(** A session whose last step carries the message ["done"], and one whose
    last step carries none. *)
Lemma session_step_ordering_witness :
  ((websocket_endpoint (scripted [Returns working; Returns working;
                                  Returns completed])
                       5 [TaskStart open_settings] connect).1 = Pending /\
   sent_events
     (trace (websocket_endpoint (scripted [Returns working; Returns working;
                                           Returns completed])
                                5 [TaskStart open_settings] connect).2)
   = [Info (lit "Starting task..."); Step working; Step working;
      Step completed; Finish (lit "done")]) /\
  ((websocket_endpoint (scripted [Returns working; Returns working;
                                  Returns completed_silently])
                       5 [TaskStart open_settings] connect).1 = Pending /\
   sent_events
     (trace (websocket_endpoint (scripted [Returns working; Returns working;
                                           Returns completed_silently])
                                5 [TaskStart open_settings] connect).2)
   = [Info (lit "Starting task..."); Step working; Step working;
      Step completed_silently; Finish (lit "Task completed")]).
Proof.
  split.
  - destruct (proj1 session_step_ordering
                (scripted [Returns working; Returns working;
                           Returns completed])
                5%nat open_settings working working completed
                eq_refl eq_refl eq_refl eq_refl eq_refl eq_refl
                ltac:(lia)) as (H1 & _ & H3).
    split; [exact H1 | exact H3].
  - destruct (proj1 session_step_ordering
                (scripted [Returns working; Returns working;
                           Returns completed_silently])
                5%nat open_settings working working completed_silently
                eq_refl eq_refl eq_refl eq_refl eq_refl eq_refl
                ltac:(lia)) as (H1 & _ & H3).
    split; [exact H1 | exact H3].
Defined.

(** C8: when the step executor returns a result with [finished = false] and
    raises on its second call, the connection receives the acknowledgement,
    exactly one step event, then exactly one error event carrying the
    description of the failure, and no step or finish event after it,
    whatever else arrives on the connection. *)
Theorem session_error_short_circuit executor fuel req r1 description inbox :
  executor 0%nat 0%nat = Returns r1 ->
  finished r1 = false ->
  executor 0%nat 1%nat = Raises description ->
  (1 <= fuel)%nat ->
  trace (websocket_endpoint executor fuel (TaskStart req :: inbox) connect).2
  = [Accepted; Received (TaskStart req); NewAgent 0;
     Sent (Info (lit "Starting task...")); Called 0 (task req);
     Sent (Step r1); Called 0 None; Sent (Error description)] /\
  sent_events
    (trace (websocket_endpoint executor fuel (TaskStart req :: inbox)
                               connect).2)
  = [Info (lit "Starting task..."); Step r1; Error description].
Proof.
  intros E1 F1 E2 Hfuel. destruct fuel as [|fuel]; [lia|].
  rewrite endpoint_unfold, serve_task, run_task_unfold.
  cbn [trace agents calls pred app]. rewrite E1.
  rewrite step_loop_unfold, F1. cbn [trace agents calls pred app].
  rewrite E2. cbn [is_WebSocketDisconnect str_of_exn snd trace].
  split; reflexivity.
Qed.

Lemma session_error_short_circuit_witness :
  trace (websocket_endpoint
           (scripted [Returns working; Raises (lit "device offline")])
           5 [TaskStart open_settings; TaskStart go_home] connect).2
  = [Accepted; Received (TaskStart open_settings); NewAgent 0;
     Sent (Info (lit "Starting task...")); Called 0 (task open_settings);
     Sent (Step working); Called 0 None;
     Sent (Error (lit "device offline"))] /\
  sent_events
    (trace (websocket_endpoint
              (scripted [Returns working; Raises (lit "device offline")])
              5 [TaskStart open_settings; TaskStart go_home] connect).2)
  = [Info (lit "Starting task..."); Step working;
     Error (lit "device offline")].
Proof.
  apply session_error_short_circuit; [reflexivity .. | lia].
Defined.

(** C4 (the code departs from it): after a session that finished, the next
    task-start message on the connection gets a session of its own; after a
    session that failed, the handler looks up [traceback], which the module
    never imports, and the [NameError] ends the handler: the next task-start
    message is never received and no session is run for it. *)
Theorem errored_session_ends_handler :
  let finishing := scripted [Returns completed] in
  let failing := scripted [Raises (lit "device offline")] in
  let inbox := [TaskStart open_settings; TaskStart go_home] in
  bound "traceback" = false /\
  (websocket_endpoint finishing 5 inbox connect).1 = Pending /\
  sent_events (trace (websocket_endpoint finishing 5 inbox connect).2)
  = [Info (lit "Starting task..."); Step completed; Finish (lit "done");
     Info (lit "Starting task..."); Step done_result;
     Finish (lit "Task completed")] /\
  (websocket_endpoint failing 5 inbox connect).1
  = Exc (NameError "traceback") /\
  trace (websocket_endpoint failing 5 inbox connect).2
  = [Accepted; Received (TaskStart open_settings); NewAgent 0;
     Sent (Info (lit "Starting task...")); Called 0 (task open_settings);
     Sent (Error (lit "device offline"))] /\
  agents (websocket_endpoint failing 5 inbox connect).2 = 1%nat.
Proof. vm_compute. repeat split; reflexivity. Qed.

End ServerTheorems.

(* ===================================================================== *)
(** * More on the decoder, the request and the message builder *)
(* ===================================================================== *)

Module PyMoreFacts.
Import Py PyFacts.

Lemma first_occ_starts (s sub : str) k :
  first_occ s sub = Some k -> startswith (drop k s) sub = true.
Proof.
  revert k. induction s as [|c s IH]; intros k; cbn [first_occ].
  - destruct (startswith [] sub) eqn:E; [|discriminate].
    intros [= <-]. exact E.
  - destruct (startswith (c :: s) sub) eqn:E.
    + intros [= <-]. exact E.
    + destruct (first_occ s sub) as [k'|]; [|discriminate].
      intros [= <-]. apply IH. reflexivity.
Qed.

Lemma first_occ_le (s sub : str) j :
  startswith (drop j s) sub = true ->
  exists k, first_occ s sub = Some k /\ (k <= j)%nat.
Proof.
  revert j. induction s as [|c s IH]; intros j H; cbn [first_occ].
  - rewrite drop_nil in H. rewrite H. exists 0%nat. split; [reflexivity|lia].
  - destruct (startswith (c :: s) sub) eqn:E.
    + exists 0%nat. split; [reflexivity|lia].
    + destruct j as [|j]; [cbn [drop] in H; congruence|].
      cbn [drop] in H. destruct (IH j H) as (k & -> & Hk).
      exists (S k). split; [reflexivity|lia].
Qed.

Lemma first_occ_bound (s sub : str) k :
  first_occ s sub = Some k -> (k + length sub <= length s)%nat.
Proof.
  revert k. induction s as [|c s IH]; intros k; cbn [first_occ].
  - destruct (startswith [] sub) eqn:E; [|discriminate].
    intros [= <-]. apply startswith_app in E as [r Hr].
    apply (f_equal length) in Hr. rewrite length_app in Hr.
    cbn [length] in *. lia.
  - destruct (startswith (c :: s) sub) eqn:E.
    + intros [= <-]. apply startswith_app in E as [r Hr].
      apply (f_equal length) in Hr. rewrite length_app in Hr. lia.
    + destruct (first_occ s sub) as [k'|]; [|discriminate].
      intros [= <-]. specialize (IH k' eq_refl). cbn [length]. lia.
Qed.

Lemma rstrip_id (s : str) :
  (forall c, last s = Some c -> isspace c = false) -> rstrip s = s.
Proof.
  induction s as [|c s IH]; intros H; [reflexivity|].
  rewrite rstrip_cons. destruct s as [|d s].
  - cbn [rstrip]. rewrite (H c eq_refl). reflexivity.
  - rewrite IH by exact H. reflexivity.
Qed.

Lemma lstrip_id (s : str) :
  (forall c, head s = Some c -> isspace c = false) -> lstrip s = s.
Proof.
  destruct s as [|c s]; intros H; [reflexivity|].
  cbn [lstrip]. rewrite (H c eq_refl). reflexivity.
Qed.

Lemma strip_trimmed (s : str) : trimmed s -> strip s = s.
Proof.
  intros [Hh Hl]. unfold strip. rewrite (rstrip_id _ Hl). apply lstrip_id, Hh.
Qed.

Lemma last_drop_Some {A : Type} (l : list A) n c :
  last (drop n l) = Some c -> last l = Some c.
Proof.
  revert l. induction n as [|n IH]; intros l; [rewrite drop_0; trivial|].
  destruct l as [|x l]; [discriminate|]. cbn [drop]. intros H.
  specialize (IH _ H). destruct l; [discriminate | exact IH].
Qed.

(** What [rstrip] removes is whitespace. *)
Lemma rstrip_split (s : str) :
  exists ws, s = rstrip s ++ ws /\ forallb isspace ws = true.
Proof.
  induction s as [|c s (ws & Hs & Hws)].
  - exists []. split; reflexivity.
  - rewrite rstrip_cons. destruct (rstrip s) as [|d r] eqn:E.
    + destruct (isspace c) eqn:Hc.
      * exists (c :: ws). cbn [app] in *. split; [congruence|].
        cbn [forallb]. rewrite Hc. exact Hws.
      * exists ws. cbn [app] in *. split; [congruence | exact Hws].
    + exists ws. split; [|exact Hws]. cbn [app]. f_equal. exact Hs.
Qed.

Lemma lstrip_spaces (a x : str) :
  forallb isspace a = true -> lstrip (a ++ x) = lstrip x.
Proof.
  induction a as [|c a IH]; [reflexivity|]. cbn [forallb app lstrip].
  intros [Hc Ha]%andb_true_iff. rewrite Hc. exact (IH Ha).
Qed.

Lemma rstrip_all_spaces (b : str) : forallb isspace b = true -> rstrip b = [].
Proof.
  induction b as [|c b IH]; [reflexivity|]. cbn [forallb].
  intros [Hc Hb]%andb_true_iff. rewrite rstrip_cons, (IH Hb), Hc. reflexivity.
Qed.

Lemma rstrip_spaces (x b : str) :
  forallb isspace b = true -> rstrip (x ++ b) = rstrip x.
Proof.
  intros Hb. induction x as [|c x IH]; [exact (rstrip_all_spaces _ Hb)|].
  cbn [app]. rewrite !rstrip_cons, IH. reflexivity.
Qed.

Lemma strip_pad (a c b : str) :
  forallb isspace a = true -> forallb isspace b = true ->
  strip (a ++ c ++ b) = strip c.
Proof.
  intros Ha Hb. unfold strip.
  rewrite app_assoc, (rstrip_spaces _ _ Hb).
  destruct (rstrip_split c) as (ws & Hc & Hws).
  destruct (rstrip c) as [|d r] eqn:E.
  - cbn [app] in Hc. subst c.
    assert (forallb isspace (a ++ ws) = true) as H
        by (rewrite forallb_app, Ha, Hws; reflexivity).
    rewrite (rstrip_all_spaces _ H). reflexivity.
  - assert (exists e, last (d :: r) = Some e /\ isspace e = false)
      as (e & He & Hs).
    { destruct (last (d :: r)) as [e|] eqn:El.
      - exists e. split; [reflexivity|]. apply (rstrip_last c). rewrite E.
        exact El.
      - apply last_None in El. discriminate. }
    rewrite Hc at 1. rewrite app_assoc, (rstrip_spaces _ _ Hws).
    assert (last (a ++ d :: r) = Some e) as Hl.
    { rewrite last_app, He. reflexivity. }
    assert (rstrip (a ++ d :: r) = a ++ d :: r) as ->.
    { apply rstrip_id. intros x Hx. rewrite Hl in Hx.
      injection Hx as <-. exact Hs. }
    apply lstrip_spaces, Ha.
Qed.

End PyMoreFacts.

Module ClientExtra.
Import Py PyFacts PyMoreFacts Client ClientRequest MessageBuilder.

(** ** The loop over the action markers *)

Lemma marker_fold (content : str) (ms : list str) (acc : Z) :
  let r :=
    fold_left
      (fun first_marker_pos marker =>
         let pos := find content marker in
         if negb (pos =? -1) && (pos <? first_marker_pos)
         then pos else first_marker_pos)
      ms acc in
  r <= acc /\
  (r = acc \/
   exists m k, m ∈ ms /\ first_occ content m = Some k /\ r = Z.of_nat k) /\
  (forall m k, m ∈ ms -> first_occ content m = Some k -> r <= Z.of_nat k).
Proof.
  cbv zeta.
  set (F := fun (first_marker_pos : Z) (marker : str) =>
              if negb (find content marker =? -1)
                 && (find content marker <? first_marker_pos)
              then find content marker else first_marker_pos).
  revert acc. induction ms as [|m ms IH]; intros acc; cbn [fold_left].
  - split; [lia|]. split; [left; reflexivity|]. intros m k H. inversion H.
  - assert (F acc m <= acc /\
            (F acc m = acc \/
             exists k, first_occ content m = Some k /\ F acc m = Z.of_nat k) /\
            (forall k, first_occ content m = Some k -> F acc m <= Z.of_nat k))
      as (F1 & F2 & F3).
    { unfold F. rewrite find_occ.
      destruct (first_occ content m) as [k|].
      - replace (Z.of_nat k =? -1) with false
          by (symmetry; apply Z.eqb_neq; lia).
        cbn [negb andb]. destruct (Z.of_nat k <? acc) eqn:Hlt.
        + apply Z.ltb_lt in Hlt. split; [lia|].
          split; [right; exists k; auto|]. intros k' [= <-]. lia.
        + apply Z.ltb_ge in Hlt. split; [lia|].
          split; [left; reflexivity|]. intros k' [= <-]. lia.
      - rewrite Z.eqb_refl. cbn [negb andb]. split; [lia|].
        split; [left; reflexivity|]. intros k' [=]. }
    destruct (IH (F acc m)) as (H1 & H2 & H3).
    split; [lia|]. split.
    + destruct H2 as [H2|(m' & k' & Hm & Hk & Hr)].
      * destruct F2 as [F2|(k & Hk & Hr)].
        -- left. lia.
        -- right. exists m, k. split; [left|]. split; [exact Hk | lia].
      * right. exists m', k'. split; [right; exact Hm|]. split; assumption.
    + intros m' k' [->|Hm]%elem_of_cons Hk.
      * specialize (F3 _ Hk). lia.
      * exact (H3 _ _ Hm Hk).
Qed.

——

What is needed is an exact copy of the lines above, from the one containing "Import Py PyFacts." through the one containing "cbn [length] in *. lia.", with nothing added.

Result of the exercise
Import Py PyFacts.

Lemma first_occ_starts (s sub : str) k :
  first_occ s sub = Some k -> startswith (drop k s) sub = true.
Proof.
  revert k. induction s as [|c s IH]; intros k; cbn [first_occ].
  - destruct (startswith [] sub) eqn:E; [|discriminate].
    intros [= <-]. exact E.
  - destruct (startswith (c :: s) sub) eqn:E.
    + intros [= <-]. exact E.
    + destruct (first_occ s sub) as [k'|]; [|discriminate].
      intros [= <-]. apply IH. reflexivity.
Qed.

Lemma first_occ_le (s sub : str) j :
  startswith (drop j s) sub = true ->
  exists k, first_occ s sub = Some k /\ (k <= j)%nat.
Proof.
  revert j. induction s as [|c s IH]; intros j H; cbn [first_occ].
  - rewrite drop_nil in H. rewrite H. exists 0%nat. split; [reflexivity|lia].
  - destruct (startswith (c :: s) sub) eqn:E.
    + exists 0%nat. split; [reflexivity|lia].
    + destruct j as [|j]; [cbn [drop] in H; congruence|].
      cbn [drop] in H. destruct (IH j H) as (k & -> & Hk).
      exists (S k). split; [reflexivity|lia].
Qed.

Lemma first_occ_bound (s sub : str) k :
  first_occ s sub = Some k -> (k + length sub <= length s)%nat.
Proof.
  revert k. induction s as [|c s IH]; intros k; cbn [first_occ].
  - destruct (startswith [] sub) eqn:E; [|discriminate].
    intros [= <-]. apply startswith_app in E as [r Hr].
    apply (f_equal length) in Hr. rewrite length_app in Hr.
    cbn [length] in *. lia.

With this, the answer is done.